Condé Nast Traveler logo Condé Nast Traveler 6/9/2021 Erin Florio, Rebecca Misner
© Jim Bartsch/Courtesy The Colony Palms Hotel

Long-haul travel is slowly but surely opening back up to us. It's great news, but we like to think that the best part of traveling during summer isn't that two-week trip you planned for a year, but the smaller, closer-to-home trips that allow you to turn weekend breaks into mini vacations, from Memorial Day through September. A host of new and easy-to-reach resorts and retreats across the U.S. are giving us plenty of reason to be anywhere but home all summer long, whether it's to kayak in North Carolina or sit by a pool in Palm Springs. Here, a few favorites to book now.

All listings featured on Condé Nast Traveler are independently selected by our editors. If you book something through our links, we may earn an affiliate commission.

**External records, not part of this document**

(** * opencode-plugin-notifications: configuration merge and notification dispatch

    A shallow embedding of [src/internals.ts] and of the two [src/index.ts]
    variants (the self-contained one that asks the host client for the global
    configuration directory, and the later one that imports [./internals]).

    Layout:
    - [Js]: the fragment of JavaScript the plugin relies on (JSON values,
      property reads, [??], [?.], object spread, [JSON.stringify]);
    - the configuration types and [mergeConfig];
    - [Internals] and [Index]: the two variants of [getGlobalConfigDir],
      [ensureGlobalConfig] and [loadConfig];
    - [notify] and the event handler of [NotificationPlugin];
    - the verified properties. *)

From Stdlib Require Import ZArith Ascii.
From stdpp Require Import base option strings pretty list gmap.

Set Warnings "-register-all".

(** ** Completions: a value, or a thrown exception *)

Inductive completion (A : Type) : Type :=
| Normal (a : A)
| Throw.
Arguments Normal {A} a.
Arguments Throw {A}.

#[global] Instance completion_ret : MRet completion := @Normal.
#[global] Instance completion_bind : MBind completion := λ A B f m,
  match m with
  | Normal a => f a
  | Throw => Throw
  end.

(** ** The JavaScript fragment *)

Module Js.

(** A number, by what a program can observe of it without arithmetic:
    whether it is zero (its truthiness), whether it is finite (a literal
    such as 1e999 parses to Infinity), and the text that
    [Number.prototype.toString] gives for it. *)
Record number : Type :=
  { number_is_zero : bool; number_is_finite : bool; number_text : string }.

(** An integer small enough to print as its own digits. *)
Definition integer (z : Z) : number :=
  {| number_is_zero := (z =? 0)%Z; number_is_finite := true; number_text := pretty z |}.
(** * Pytheas: the row classifier and the table extractor

    A shallow embedding of the scoring and scanning code of
    [pytheas/pytheas.py] together with the properties its specification
    states about it.

    Conventions of the embedding.
    - Row indices, column indices and counters are [Z].
    - Weights and confidences are exact rationals ([Qc], canonical
      fractions, so that Python's [==] on numbers is Leibniz equality);
      the rounding of IEEE doubles is not modelled.  Learned weights are
      quotients of counts (see [train_rules]), hence rationals.
    - A Python [dict] keyed by rule names is a [gmap string _]; a [dict]
      keyed by row indices is a [gmap Z _]; a [KeyError] is [None] in the
      [option] monad.
    - [None] as a rule weight (JSON [null]) is [None : option Qc]. *)

From Stdlib Require Import QArith Qcanon ZArith Lia Lqa Ascii String.
From stdpp Require Import gmap strings list sorting.

Open Scope Z_scope.

(** ** Rational helpers *)

Definition Qcleb (x y : Qc) : bool := Qle_bool x y.
Definition Qcltb (x y : Qc) : bool := negb (Qle_bool y x).
Definition Qceqb (x y : Qc) : bool := Qeq_bool x y.

(** ** The rule catalogue

    One entry of [fuzzy_rules[unit][class]]: the learned scalars of a rule.
    [weight] and [confidence] are [None] for an untrained rule. *)

Record fuzzy_rule := FuzzyRule {
  weight : option Qc;
  confidence : option Qc;
  coverage : Qc;
  theme : string
}.

Abbreviation catalogue := (gmap string fuzzy_rule).

(** ** [max_score]  (pytheas.py, [def max_score]) *)

(** The loop that fills [event_score]: a pair is appended for every event
    whose weight is not [None] and is [>= weight_lower_bound].  The
    subscription [unit_class_fuzzy_rules[event]] raises [KeyError] for an
    unknown event. *)
Fixpoint event_scores (events : list string) (R : catalogue) (lb : Qc)
  : option (list (string * Qc)) :=
  match events with
  | [] => Some []
  | event :: rest =>
      match R !! event with
      | None => None
      | Some r =>
          match event_scores rest R lb with
          | None => None
          | Some tl =>
              match weight r with
              | Some w => if Qcleb lb w then Some ((event, w) :: tl) else Some tl
              | None => Some tl
              end
          end
      end
  end.

(** [list.sort(key=lambda x: x[1], reverse=True)]: a stable sort in
    descending order of the weight.  Elements with equal weights keep their
    relative order. *)
Fixpoint insert_desc (x : string * Qc) (l : list (string * Qc))
  : list (string * Qc) :=
  match l with
  | [] => [x]
  | y :: l' => if Qcleb (snd y) (snd x) then x :: y :: l'
               else y :: insert_desc x l'
  end.

Definition sort_desc (l : list (string * Qc)) : list (string * Qc) :=
  foldr insert_desc [] l.

Definition max_score (events : list string) (R : catalogue) (lb : Qc)
  : option Qc :=
  match events with
  | [] => Some 0%Qc
  | _ =>
      match event_scores events R lb with
      | None => None
      | Some event_score =>
          match sort_desc event_score with
          | [] => Some 0%Qc
          | top :: _ => Some (snd top)
          end
      end
  end.
(** * Static filtering parser: slices, spans and line analysis

    A shallow embedding of [src/js/static-filtering-parser.js].  A line of
    filter text is decomposed into slices, triplets of integers stored flat
    in one array; the analysis then works on the slices and fills in the
    named spans.  The embedding keeps the flat array, the write pointer and
    the reuse of the array from one line to the next. *)

From Stdlib Require Import String Ascii ZArith List Bool Lia.
Import ListNotations.
Local Open Scope Z_scope.

(** ** Integers and bit vectors

    Bit vectors are the 32-bit signed integers of the JavaScript bitwise
    operators, held in [Z]: [1 << 31] is negative, and [|], [&], [~] are
    [Z.lor], [Z.land], [Z.lnot], which stay within the 32-bit range. *)

Definition toInt32 (x : Z) : Z := (x + 2147483648) mod 4294967296 - 2147483648.

Definition shl (a n : Z) : Z := toInt32 (Z.shiftl a n).

Notation "a .| b" := (Z.lor a b) (at level 50, left associativity).
Notation "a .& b" := (Z.land a b) (at level 40, left associativity).

Definition hasNoBits (v bits : Z) : bool := (v .& bits) =? 0.
Definition hasBits (v bits : Z) : bool := negb ((v .& bits) =? 0).
Definition hasNotAllBits (v bits : Z) : bool := negb ((v .& bits) =? bits).

(** ** Categories and character-class bits *)

Definition CATNone : Z := 0.
Definition CATStaticExtFilter : Z := 1.
Definition CATStaticNetFilter : Z := 2.
Definition CATComment : Z := 3.

Definition BITSpace : Z := shl 1 0.
Definition BITGlyph : Z := shl 1 1.
Definition BITExclamation : Z := shl 1 2.
Definition BITHash : Z := shl 1 3.
Definition BITDollar : Z := shl 1 4.
Definition BITPercent : Z := shl 1 5.
Definition BITParen : Z := shl 1 6.
Definition BITAsterisk : Z := shl 1 7.
Definition BITPlus : Z := shl 1 8.
Definition BITComma : Z := shl 1 9.
Definition BITDash : Z := shl 1 10.
Definition BITPeriod : Z := shl 1 11.
Definition BITSlash : Z := shl 1 12.
Definition BITNum : Z := shl 1 13.
Definition BITEqual : Z := shl 1 14.
Definition BITQuestion : Z := shl 1 15.
Definition BITAt : Z := shl 1 16.
Definition BITAlpha : Z := shl 1 17.
Definition BITUppercase : Z := shl 1 18.
Definition BITSquareBracket : Z := shl 1 19.
Definition BITBackslash : Z := shl 1 20.
Definition BITCaret : Z := shl 1 21.
Definition BITUnderscore : Z := shl 1 22.
Definition BITBrace : Z := shl 1 23.
Definition BITPipe : Z := shl 1 24.
Definition BITTilde : Z := shl 1 25.
Definition BITOpening : Z := shl 1 27.
Definition BITClosing : Z := shl 1 28.
Definition BITUnicode : Z := shl 1 29.
Definition BITIgnore : Z := shl 1 30.
Definition BITError : Z := shl 1 31.
Lemma jitoFeeWallet_defined (random : Q) :
  (0 <= random)%Q -> (random < 1)%Q ->
  exists text, jitoWithAxios_jitoFeeWallet random = Some text.
Proof.
  intros H0 H1.
  assert (Haxios : jitoWithAxios_jitoFeeWallet random
                   = js_index tipAccounts (floor_scaled random 8)).
  { unfold jitoWithAxios_jitoFeeWallet, floor_scaled.
    f_equal. apply Qfloor_comp. apply Qmult_comm. }
  rewrite Haxios.
  assert (Hr : (0 <= floor_scaled random 8 < Z.of_nat 8)%Z)
    by (apply floor_scaled_range; [assumption | assumption | lia]).
  rewrite <- (Z2Nat.id (floor_scaled random 8)) by lia.
  rewrite js_index_nat.
  destruct (nth_error tipAccounts (Z.to_nat (floor_scaled random 8)))
    as [a |] eqn:Ha.
  - now exists a.
  - apply nth_error_None in Ha. simpl in Ha. lia.
Qed.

Mar Vista Farm + Cottages, California

Where it’s located: A gorgeous, three-hour drive north of San Francisco; the last half of the ride is on coast-hugging, windy Highway 1 with some seriously dramatic views of the Pacific.

Why we’re excited: This cluster of 12 recently refreshed historic Scandinavian-style fishing cottages are exactly where we want to be this summer. The sweet one- and two-bedroom stand-alones now have plush down bedding and updated kitchens (in addition to the existing ocean views and fireplaces). There’s also new programming, including outdoor yoga sessions and gardening classes. The setting—nine acres of meadow, gardens, and stands of evergreens, with views of the nearby Pacific—is about as serene as it gets. And it’s the perfect jumping off base for day trips to the village of Mendocino and the Anderson Valley wine region, as well as a good stopping point if you’re heading further north to Redwood National and State Parks.

Book now: From $215 per night, marvistafarmandcottages.com

Bishop’s Lodge, Auberge Resorts Collection, New Mexico

Where it’s located: A quick five-mile drive from downtown Santa Fe, the newest from Auberge is set on 317 piñon-and-juniper-studded acres that back into the Santa Fe National Forest.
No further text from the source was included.